Wondering if anyone has had the same issues or experience as me...

Back last April I ran the London Marathon. It was the hottest ever, and training had been completed at around 7 or 8 degrees, not the 28 of race day.

Around miles 18/19, I saw family and got a bit emotional, lump in the throat sort of thing, and around 200 metres after I set off again it became hard to breathe. I slowed and took some deep breaths and everything eventually seemed to ease off. Stopped at the next medical tent and they gave me some Lucozade, a pat on the back and I carried on. Another few times along the route I struggled to breathe so eased off and took some deep breaths each time. I managed to finish, and after around mile 24 wasn't having any further breathing issues. Seemingly no issues when I've run afterwards but granted nothing over 10 miles since.

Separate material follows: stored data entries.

(* ===== verification/DemoAudio.v ===== *)
(** * The audio demonstrations (src/src/demos/tone.cpp, loopback.cpp, aec.cpp,
      aec_hw.cpp, aec_record.cpp)

    What the demonstrations do with samples: [Producer], the loops that feed a
    signal to the playback queue while the engine takes from it; [Tone] and
    [Stimulus], the signals; [LoopbackWorker], from the microphone to the
    queue; [Recorder], the thread that records microphone and cleaned
    signal; [Statistics] and [Synthetic], what is reported.
    Doubles are IEEE binary64, [long double] is the 80-bit format of x86-64;
    [sin], [log10] and the random generator are parameters. *)
From S2P Require Import Prelude Event Turn PlaybackQueue.
From S2P Require Loopback Capture Dsp AudioPipeline.

(** ** Doubles *)

Definition add := SFadd 53 1024.
Definition sub := SFsub 53 1024.
Definition mul := SFmul 53 1024.
Definition div := SFdiv 53 1024.
(** [std::numbers::pi_v<double>]. *)
Definition pi : spec_float := S754_finite false 7074237752028440 (-51).
(** [static_cast<std::int64_t>] of a double, and [std::lround], which rounds
    halves away from zero; the next two narrow to 16 bits. *)
Definition truncate (x : spec_float) : Z :=
  match x with
  | S754_finite s m e => cond_Zopp s (if decide (0 <= e)%Z then Z.shiftl (Zpos m) e else Z.shiftr (Zpos m) (- e))
  | _ => 0
  end.
Definition lround (x : spec_float) : Z :=
  match x with
  | S754_finite s m e =>
      cond_Zopp s (if decide (0 <= e)%Z then Z.shiftl (Zpos m) e else Z.shiftr (Zpos m + Z.shiftl 1 (- e - 1)) (- e))
  | _ => 0
  end.
Definition i16 (z : Z) : Z := ((z + 2 ^ 15) mod 2 ^ 16 - 2 ^ 15)%Z.

(** ** Feeding the playback queue *)

Module Producer.
Definition kFakeTurn : TurnId := 1.

(** [i], [seq] of the loop over the signal, and the queue. *)
Record producer := MkProducer { i : nat; seq_ : Z; queue : PlaybackQueue }.
#[global] Instance eta_producer : Eta producer := λ s, MkProducer (i s) (seq_ s) (queue s).
Definition producer_new (cap : nat) : producer := MkProducer 0 0 (pq_new cap).

Section producer.
(** [precheck]: the loop waits while [queue.size() >= queue.capacity()]. *)
Context (precheck : bool) (buf : nat) (pcm : list Z).

(** An iteration of the loop, or a sleep of the wait in it. *)
Definition produce (s : producer) : producer :=
  if decide (length pcm ≤ i s) then s
  else
    let n := Nat.min buf (length pcm - i s) in
    let chunk := Chunk kFakeTurn (seq_ s) (take n (drop (i s) pcm)) false in
    if precheck && bool_decide (cap_ (queue s) ≤ size (queue s)) then s
    else s <| queue := (enqueue chunk (queue s)).2 |> <| seq_ ::= λ q, u32 (q + 1) |> <| i ::= Nat.add n |>.

(** [Render]: the audio callback asks for the next chunk. *)
Inductive Label := Produce | Render.
Definition step (l : Label) (s : producer * list AudioChunk) : producer * list AudioChunk :=
  let '(p, played) := s in
  match l with
  | Produce => (produce p, played)
  | Render =>
      let '(c, q) := dequeue_active kFakeTurn (queue p) in
      (p <| queue := q |>, played ++ option_list c)
  end.
Definition run (ls : list Label) (s : producer * list AudioChunk) : producer * list AudioChunk :=
  foldl (λ s l, step l s) s ls.

(** The chunk after the signal. *)
Definition eos (s : producer) : producer :=
  s <| queue := (enqueue (Chunk kFakeTurn (seq_ s) [] true) (queue s)).2 |> <| seq_ ::= λ q, u32 (q + 1) |>.

(** What has left the producer is played or waits in the queue: the signal up
    to [i], in order, nothing dropped. *)
Record fed (cap : nat) (s : producer * list AudioChunk) : Prop := {
  fe_cap : cap_ (queue s.1) = cap;
  fe_i : i s.1 ≤ length pcm;
  fe_turn : Forall (λ c, turn c = kFakeTurn) (q_ (queue s.1));
  fe_samples : mjoin (samples <$> s.2 ++ q_ (queue s.1)) = take (i s.1) pcm;
  fe_drops : drops_ (queue s.1) = 0;
  fe_room : cap ≠ 0 → size (queue s.1) ≤ cap;
}.

Lemma dequeue_live (q : PlaybackQueue) :
  Forall (λ c, turn c = kFakeTurn) (q_ q) →
  dequeue_active kFakeTurn q
  = match q_ q with [] => (None, q) | c :: r => (Some c, q <| q_ := r |> <| dequeued_ ::= S |>) end.
Proof.
  intros H. unfold dequeue_active.
  assert (skip_stale (length (q_ q)) kFakeTurn q = q) as ->; [|done].
  destruct (q_ q) as [|c r] eqn:E; [done|]. cbn. rewrite E.
  rewrite Forall_cons in H. destruct H as [-> _]. by rewrite decide_False by naive_solver.
Qed.

(** The queue takes every chunk: it has no bound, or the producer waited. *)
Lemma step_fed cap l s : cap = 0 ∨ precheck = true → fed cap s → fed cap (step l s).
Proof.
  destruct s as [[j sq q] played]. intros Hc [H1 H2 H3 H4 H5 H6]. unfold size in H6. cbn in H1, H2, H3, H4, H5, H6. destruct l; cbn [step].
  - unfold produce. cbn. case_decide as Hd; [done|].
    destruct (precheck && bool_decide _) eqn:E; [done|].
    unfold enqueue. rewrite H1.
    assert (cap = 0 ∨ length (q_ q) < cap) as Hr.
    { destruct Hc as [->|Hp]; [by left|right]. rewrite Hp, H1 in E. apply bool_decide_eq_false in E. unfold size in E. lia. }
    assert (negb (bool_decide (cap = 0)) && bool_decide (cap ≤ length (q_ q)) = false) as ->.
    { destruct Hr as [->|Hr]; [done|]. by rewrite (bool_decide_false (cap ≤ _)), andb_false_r by lia. }
    split; cbn; [done|lia| |  |done|unfold size; cbn; rewrite length_app; cbn; lia].
    + apply Forall_app. split; [done|]. by constructor.
    + rewrite !app_assoc, fmap_app, join_app, H4. cbn. rewrite app_nil_r.
      rewrite Nat.add_comm, <- take_take_drop. done.
  - cbn. rewrite dequeue_live by done. destruct q as [[|c r] cp dr en de]; cbn in *.
    + split; cbn; [done|done|constructor| |done|done]. rewrite !app_nil_r in *. done.
    + rewrite Forall_cons in H3. split; cbn; [done|done|by destruct H3| |done|unfold size; cbn; lia].
      rewrite <- app_assoc. done.
Qed.

Lemma run_fed cap ls : cap = 0 ∨ precheck = true → fed cap (run ls (producer_new cap, [])).
Proof.
  intros Hc. unfold run. assert (fed cap (producer_new cap, [])) as H by (split; unfold size; cbn; [done|lia|by constructor|done|done|lia]).
  revert H. generalize (producer_new cap, [] : list AudioChunk) as s.
  induction ls as [|l ls IH]; intros s H; cbn; [done|]. by apply IH, step_fed.
Qed.
End producer.

(** Over every interleaving of the producer with the audio callback: what is
    played is a prefix of the signal, chunks are not dropped, and what is not
    played is in the queue. *)
Theorem signal_played precheck buf pcm cap ls :
  cap = 0 ∨ precheck = true →
  let s := run precheck buf pcm ls (producer_new cap, []) in
  mjoin (samples <$> s.2) `prefix_of` pcm ∧ drops_ (queue s.1) = 0 ∧
  (i s.1 = length pcm → q_ (queue s.1) = [] → mjoin (samples <$> s.2) = pcm).
Proof.
  intros Hc s. destruct (run_fed precheck buf pcm cap ls Hc) as [_ _ _ H4 H5 _]. fold s in H4, H5.
  rewrite fmap_app, join_app in H4. split_and!; [|done|].
  - exists (mjoin (samples <$> q_ (queue s.1)) ++ drop (i s.1) pcm). by rewrite app_assoc, H4, take_drop.
  - intros Hi Hq. rewrite Hq, Hi, firstn_all in H4. cbn in H4. by rewrite app_nil_r in H4.
Qed.
End Producer.

(** ** The tone *)

Module Tone.
Import Producer.

(** 0.30, the nearest double. *)
Definition kAmplitude : spec_float := S754_finite false 5404319552844595 (-54).
Definition kDuration : spec_float := S754_finite false 6755399441055744 (-52).
Section tone.
Context (sin : spec_float → spec_float).

Definition tone_sample (rate : Z) (k : nat) : Z :=
  let t := div (double_of (Z.of_nat k)) (double_of rate) in
  let s := sin (mul (mul (mul (double_of 2) pi) (double_of 440)) t) in
  i16 (lround (mul (mul s kAmplitude) (double_of 32760))).
Definition tone_total (rate : Z) : nat := Z.to_nat (truncate (mul (double_of rate) kDuration)).
Definition tone (rate : Z) : list Z := tone_sample rate <$> List.seq 0 (tone_total rate).
End tone.

(** The loop that fills the queue. *)
Definition tone_run (sin : spec_float → spec_float) (rate : Z) (buf max_queue_chunks : nat) (ls : list Label) :=
  run true buf (tone sin rate) ls (producer_new max_queue_chunks, []).

(** How the demonstration ends, once the engine is started and the loop is
    over; [EXIT_SUCCESS] is true. *)
Definition tone_exit (headless : bool) (chunks_played : Z) : bool := headless || negb (bool_decide (chunks_played = 0%Z)).

Lemma stuck buf pcm p : cap_ (queue p) = 0 → produce true buf pcm p = p.
Proof.
  intros Hc. unfold produce. case_decide; [done|]. rewrite Hc, bool_decide_true by lia. done.
Qed.

(** With a queue without bound, which is the default of the configuration,
    the capacity is zero and the test before each chunk never succeeds: the
    demonstration waits for ever and nothing is played. *)
Theorem tone_unbounded_hangs sin rate buf ls :
  tone_run sin rate buf 0 ls = (producer_new 0, []).
Proof.
  unfold tone_run, run. induction ls as [|[] ls IH]; cbn [foldl step]; [done| |].
  - by rewrite stuck.
  - exact IH.
Qed.
(** X12: on POSIX, for a source file that lies in the project root (its
    name holds no [/]), the directory of the source is empty and the [go]
    commands run in the root path followed by a separator,
    [<tempdir>/src/<root>/]. *)
Theorem X12_toplevel_source_directory :
  forall (h : host) (root main_file tempdir : string),
    sys_platform h = Posix ->
    Py.contains_char "/" main_file = false ->
    tempdir <> "" -> Py.endswith tempdir "/" = false ->
    root <> "" -> Py.startswith root "/" = false ->
    Py.endswith root "/" = false ->
    os_path_dirname h main_file = ""
    /\ os_path_join h (os_path_join h tempdir ["src"; root])
                    [os_path_dirname h main_file]
       = tempdir +:+ "/src/" +:+ root +:+ "/".
Proof.
  intros h root main_file tempdir Hposix Hm Ht0 Hte Hr0 Hrs Hre.
  assert (Hdir : os_path_dirname h main_file = "").
  { unfold os_path_dirname. rewrite Hposix. apply dirname_no_sep, Hm. }
  split; [exact Hdir |].
  rewrite Hdir, !(os_path_join_posix h _ _ Hposix).
  unfold posixpath.join. simpl.
  rewrite (join2_relative tempdir "src" Ht0 Hte eq_refl).
  change (tempdir +:+ "/" +:+ "src") with (tempdir +:+ "/src").
  rewrite (join2_relative (tempdir +:+ "/src") root); [| | | exact Hrs].
  - rewrite join2_relative; [| | | reflexivity].
    + rewrite !append_assoc. reflexivity.
    + intros Heq. apply append_eq_nil, append_eq_nil in Heq. contradiction.
    + rewrite append_assoc.
      rewrite endswith_append; [| discriminate | reflexivity].
      rewrite endswith_append;
        [| intros Heq; apply append_eq_nil in Heq; contradiction
         | reflexivity].
      rewrite endswith_append; [exact Hre | exact Hr0 | reflexivity].
  - intros Heq. apply append_eq_nil in Heq. discriminate.
  - rewrite endswith_append; [reflexivity | discriminate | reflexivity].
Qed.

Lemma X12_toplevel_source_directory_witness :
  os_path_dirname sample_host "main.go" = ""
  /\ os_path_join sample_host
       (os_path_join sample_host "/tmp/tmpab12" ["src"; "example.com/pkg"])
       [os_path_dirname sample_host "main.go"]
     = "/tmp/tmpab12/src/example.com/pkg/".
Proof.
  apply (X12_toplevel_source_directory sample_host "example.com/pkg"
           "main.go" "/tmp/tmpab12");
    try reflexivity; discriminate.
Defined.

I will add I'm not a small guy. 6 foot 5 and 19 stone so I appreciate weight may come into it somewhere but having not had issues previously I wondered if anyone else experienced the same?

I understand asking here is going to prompt suggestions to speak to a medical professional which I have already done (they seemed to gloss over my question and not seem too bothered which I suppose is positive!) but I have put my name forward to run for charity again in 2020. Nothing like this happened in training at all.


  • NessieNessie ✭✭✭
    Sounds like you had a few periods of oxygen debt - where basically your body is using the oxygen in your system quicker than you take it in.  I suspect that when you stopped to see your family, you were talking to them, hugging them, etc., and your breathing pattern changed.  You start off running again and your body has to catch up with the reduced amount of oxygen, so makes you breathe harder.  As the race went on, and lactic acid builds up, you may have had further periods of a similar nature (your body needs oxygen to metabolise the lactic acid).  Temperature may well have exacerbated the issue.

    The only way to avoid it is to train your body and increase  your lactic threshold.  However, you did the correct thing on the day by easing off and breathing deeply.

    On the upside, it shows that you were running to your limit and just catching it before it became a problem.  It probably wouldn't have happened in training because you would normally train at a slower pace on long runs, and faster runs would be shorter.